The concern is that empty defaults produce a broken first experience. The answer is not to ship personal defaults; it is to run mosaic init as the mandatory first-boot step. The README already says this. The installer already enforces it (it calls mosaic init when SOUL.md is missing). The gap is that defaults/SOUL.md should never have diverged from the template in the first place. The correct architecture is:

templates/SOUL.md.template  →  (mosaic init)  →  ~/.config/mosaic/SOUL.md
templates/USER.md.template  →  (mosaic init)  →  ~/.config/mosaic/USER.md

The defaults/ directory becomes a set of immutable Constitution files (Layer 0), not pre-filled persona files. Rename defaults/ to constitution/ to make the semantics clear and prevent future drift.

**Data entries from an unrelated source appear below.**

(** ** Numbers as texts *)

Lemma digits_of_S f n : digits_of (S f) n = if n <? 10 then [48 + n] else digits_of f (n / 10) ++ [48 + n mod 10].
Proof. done. Qed.
Lemma digits_of_spec f n : 0 <= n < 10 ^ Z.of_nat f → (0 < f)%nat →
  forallb is_digit (digits_of f n) = true ∧ digits_value (digits_of f n) = n ∧
  (∀ k, 1 <= k → lenZ (digits_of f n) <= k ↔ n < 10 ^ k) ∧ digits_of f n ≠ [].
Proof.
  revert n. induction f as [|f IH]; intros n Hn Hf; [lia|]. rewrite digits_of_S.
  destruct (Z.ltb_spec n 10) as [H|H].
  - split; [unfold is_digit; cbn; lia|]. split; [unfold digits_value; cbn; lia|]. split; [|done]. intros k Hk. change (lenZ [48 + n]) with 1.
    assert (10 ^ 1 <= 10 ^ k) by (apply Z.pow_le_mono_r; lia). lia.
  - assert (0 < f)%nat as Hf'. { destruct f; [change (10 ^ Z.of_nat 1) with 10 in Hn; lia|lia]. }
    assert (10 ^ Z.of_nat (S f) = 10 * 10 ^ Z.of_nat f) as Ep by (rewrite Nat2Z.inj_succ, Z.pow_succ_r; lia). rewrite Ep in Hn.
    destruct (IH (n / 10)) as (D & V & L & N); [|done|].
    { split; [apply Z.div_pos; lia|apply Z.div_lt_upper_bound; lia]. }
    pose proof (Z.mod_pos_bound n 10 ltac:(lia)). pose proof (Z.div_mod n 10 ltac:(lia)).
    split; [rewrite forallb_app, D; unfold is_digit; cbn; lia|]. split; [|split].
    + unfold digits_value in *. rewrite foldl_app, V. cbn [foldl]. lia.
    + intros k Hk. rewrite lenZ_app. change (lenZ [_]) with 1. destruct (Z.eq_dec k 1) as [->|Hk1].
      { pose proof (L 1 ltac:(lia)) as L1. change (10 ^ 1) with 10 in *. assert (0 < lenZ (digits_of f (n / 10))) by (destruct (digits_of f (n / 10)); [done|rewrite lenZ_cons; pose proof (lenZ_nonneg l); lia]). lia. }
      pose proof (L (k - 1) ltac:(lia)) as Lk. assert (10 ^ k = 10 * 10 ^ (k - 1)) as -> by (rewrite <- Z.pow_succ_r by lia; f_equal; lia).
      split; intros Hx.
      * assert (n / 10 < 10 ^ (k - 1)) by (apply Lk; lia). lia.
      * assert (n / 10 < 10 ^ (k - 1)) as Hd by (apply Z.div_lt_upper_bound; lia). apply Lk in Hd. lia.
    + by destruct (digits_of f (n / 10)).
Qed.
Lemma leading_all s : forallb is_digit s = true → leading_digits s = s.
Proof. induction s as [|c s IH]; [done|]. cbn. intros [-> H]%andb_true_iff. by rewrite IH. Qed.
Lemma digits_value_nonneg s : forallb is_digit s = true → 0 <= digits_value s < 10 ^ lenZ s.
Proof.
  induction s as [|c s IH] using rev_ind; [done|]. rewrite forallb_app. intros [H Hc]%andb_true_iff. cbn in Hc. unfold is_digit in Hc.
  unfold digits_value in *. rewrite foldl_app. cbn [foldl]. specialize (IH H). rewrite lenZ_app. change (lenZ [c]) with 1.
  rewrite Z.pow_add_r by (pose proof (lenZ_nonneg s); lia). change (10 ^ 1) with 10. lia.
Qed.
Lemma to_int_digits s : s ≠ [] → forallb is_digit s = true → to_int s = (let v := digits_value s in if (- 2 ^ 31 <=? v) && (v <? 2 ^ 31) then Ok v else UB).
Proof.
  intros Hs H. destruct s as [|c s]; [done|]. pose proof H as H'. cbn in H'. apply andb_true_iff in H' as [Hc _]. unfold is_digit in Hc. unfold to_int.
  assert (skip_spaces (c :: s) = c :: s) as -> by (cbn; unfold is_space; by replace ((c =? 32) || (9 <=? c) && (c <=? 13)) with false by lia).
  assert (∀ A (x y z : A), match c with 45 => x | 43 => y | _ => z end = z) as Hm.
  { intros A x y z. assert (48 <= c <= 57) as Hr by lia. destruct c as [|q|q]; try lia. do 6 (try destruct q as [q|q|]; try lia; try done). }
  rewrite Hm. by rewrite leading_all.
Qed.
Lemma to_int_minus s : s ≠ [] → forallb is_digit s = true → to_int (45 :: s) = (let v := - digits_value s in if (- 2 ^ 31 <=? v) && (v <? 2 ^ 31) then Ok v else UB).
Proof. intros Hs H. unfold to_int. cbn [skip_spaces]. change (is_space 45) with false. cbv iota. by rewrite leading_all. Qed.
Definition int_range (v : Z) : Prop := - 2 ^ 31 <= v < 2 ^ 31.
Lemma int_digits v : int_range v → 0 <= Z.abs v < 10 ^ Z.of_nat 10.
Proof. unfold int_range. change (2 ^ 31) with 2147483648. change (10 ^ Z.of_nat 10) with 10000000000. lia. Qed.
Lemma to_int_dec v : int_range v → to_int (dec v) = Ok v.
Proof.
  intros Hv. pose proof (int_digits v Hv) as Hd. unfold dec. destruct (Z.ltb_spec v 0).
  - destruct (digits_of_spec 10 (- v)) as (D & V & _ & N); [lia|lia|]. rewrite to_int_minus by done. cbv zeta. rewrite V, Z.opp_involutive.
    unfold int_range in Hv. by replace ((- 2 ^ 31 <=? v) && (v <? 2 ^ 31)) with true by lia.
  - destruct (digits_of_spec 10 v) as (D & V & _ & N); [lia|lia|]. rewrite to_int_digits by done. cbv zeta. rewrite V.
    unfold int_range in Hv. by replace ((- 2 ^ 31 <=? v) && (v <? 2 ^ 31)) with true by lia.
Qed.
Lemma dec_not_nil v : int_range v → dec v ≠ [].
Proof. intros Hv. unfold dec. destruct (Z.ltb_spec v 0); [done|]. pose proof (int_digits v Hv). by destruct (digits_of_spec 10 v) as (_ & _ & _ & ?); [lia|lia|]. Qed.
Lemma digits_take n s : forallb is_digit s = true → forallb is_digit (take n s) = true.
Proof. intros D. rewrite <- (take_drop n s), forallb_app in D. by apply andb_true_iff in D as [? _]. Qed.
(** the first [n] digits are the number only when they are all of it *)
Lemma cut_digits s v n : forallb is_digit s = true → digits_value s = v → (lenZ s <= n ↔ v < 10 ^ n) → 0 <= n →
  digits_value (take (Z.to_nat n) s) = v ↔ v < 10 ^ n.
Proof.
  intros D V L Hn. split; intros H.
  - pose proof (digits_value_nonneg _ (digits_take (Z.to_nat n) s D)) as Hb. rewrite H in Hb.
    assert (lenZ (take (Z.to_nat n) s) <= n) as Hm by (unfold lenZ; rewrite length_take; lia).
    assert (10 ^ lenZ (take (Z.to_nat n) s) <= 10 ^ n) by (apply Z.pow_le_mono_r; lia). lia.
  - rewrite take_ge; [done|]. apply L in H. unfold lenZ in H. lia.
Qed.
Lemma take_nonempty {A} n (s : list A) : s ≠ [] → (0 < n)%nat → take n s ≠ [].
Proof. intros Hs Hn. destruct s, n; done || lia. Qed.
(** the same for a number with its sign *)
Lemma cut_number n v : int_range v → 2 <= n → to_int (take (Z.to_nat n) (dec v)) = Ok v ↔ - 10 ^ (n - 1) < v < 10 ^ n.
Proof.
  intros Hv Hn. pose proof (int_digits v Hv) as Hd. assert (0 < 10 ^ (n - 1)) as P1 by (apply Z.pow_pos_nonneg; lia). assert (0 < 10 ^ n) as P2 by (apply Z.pow_pos_nonneg; lia).
  unfold dec. destruct (Z.ltb_spec v 0) as [H|H].
  - destruct (digits_of_spec 10 (- v)) as (D & V & L & N); [lia|lia|]. set (ds := digits_of 10 (- v)) in *.
    pose proof (cut_digits ds (- v) (n - 1) D V (L (n - 1) ltac:(lia)) ltac:(lia)) as C.
    replace (Z.to_nat n) with (S (Z.to_nat (n - 1))) by lia. cbn [take]. rewrite to_int_minus by (by apply digits_take || (apply take_nonempty; [done|lia])).
    cbv zeta. unfold int_range in Hv. destruct (Z.eq_dec (digits_value (take (Z.to_nat (n - 1)) ds)) (- v)) as [E|E].
    + rewrite E, Z.opp_involutive. replace ((- 2 ^ 31 <=? v) && (v <? 2 ^ 31)) with true by lia. split; [|done]. intros _. apply C in E. lia.
    + split; [|intros Hx; exfalso; apply E, C; lia]. destruct (_ && _); [|done]. intros [= Hx]. lia.
  - destruct (digits_of_spec 10 v) as (D & V & L & N); [lia|lia|]. set (ds := digits_of 10 v) in *.
    pose proof (cut_digits ds v n D V (L n ltac:(lia)) ltac:(lia)) as C.
    rewrite to_int_digits by (by apply digits_take || (apply take_nonempty; [done|lia])).
    cbv zeta. unfold int_range in Hv. destruct (Z.eq_dec (digits_value (take (Z.to_nat n) ds)) v) as [E|E].
    + rewrite E. replace ((- 2 ^ 31 <=? v) && (v <? 2 ^ 31)) with true by lia. split; [|done]. intros _. apply C in E. lia.
    + split; [|intros Hx; exfalso; apply E, C; lia]. destruct (_ && _); [|done]. intros [= Hx]. lia.
Qed.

Before the alpha tag, each of these must reach a green state:

  1. Run grep -rn "jarvis\|woltje\|jason\|PDA" packages/mosaic/framework/ and resolve every hit.
  2. Run grep -rn "jarvis-brain\|~/src/" packages/mosaic/framework/ and replace every hardcoded path with a {{OPERATOR_VAR}} placeholder or a documented env var.
  3. Add LICENSE file at monorepo root and at packages/mosaic/framework/LICENSE. Choose a license (MIT recommended for maximum adoption) and record the decision. Without this, the package has no legal open-source status regardless of where it is hosted.
  4. Add a license field to packages/mosaic/package.json.
  5. Remove defaults/AUDIT-2026-02-17-framework-consistency.md from the shipped package (move to docs/ at the monorepo root or delete it).
  6. Add a CI lint step that fails the build if any of these patterns appear in packages/mosaic/framework/ (excluding templates/*.template and *.example files):
    • Any literal match of a known personal identifier (maintainer's name, project name, etc.)
    • Any hardcoded ~/src/<specific-project> path
    • Any credential default that is not an env var reference

DQ3 — Customization & Upgrade Safety

The current risk

The installer's PRESERVE_PATHS list in install.sh line 24 is:

PRESERVE_PATHS=("AGENTS.md" "SOUL.md" "USER.md" "TOOLS.md" "STANDARDS.md" "memory" "sources" "credentials")

This correctly preserves user files from being overwritten, but it also preserves AGENTS.md and STANDARDS.md — which means if the Constitution changes in a new release, the deployed agent never sees the change unless the user manually runs an upgrade and chooses "overwrite." The current design collapses the three layers into the same files, so the installer cannot safely distinguish "upgrade this because the framework owns it" from "preserve this because the user owns it."

Proposed upgrade contract

Under the three-layer model:

Layer Upgrade behavior
Layer 0 (Constitution) Always overwrite. User cannot customize these files. If they need an exception to a hard gate, that is a framework issue to raise via PR, not a local edit.
Layer 1 (SOUL.md) Never overwrite. Generated once by mosaic init, preserved forever. mosaic upgrade warns if the template schema has evolved (new {{PLACEHOLDER}} sections) but does not overwrite.
Layer 2 (USER.md) Never overwrite. Same as Layer 1.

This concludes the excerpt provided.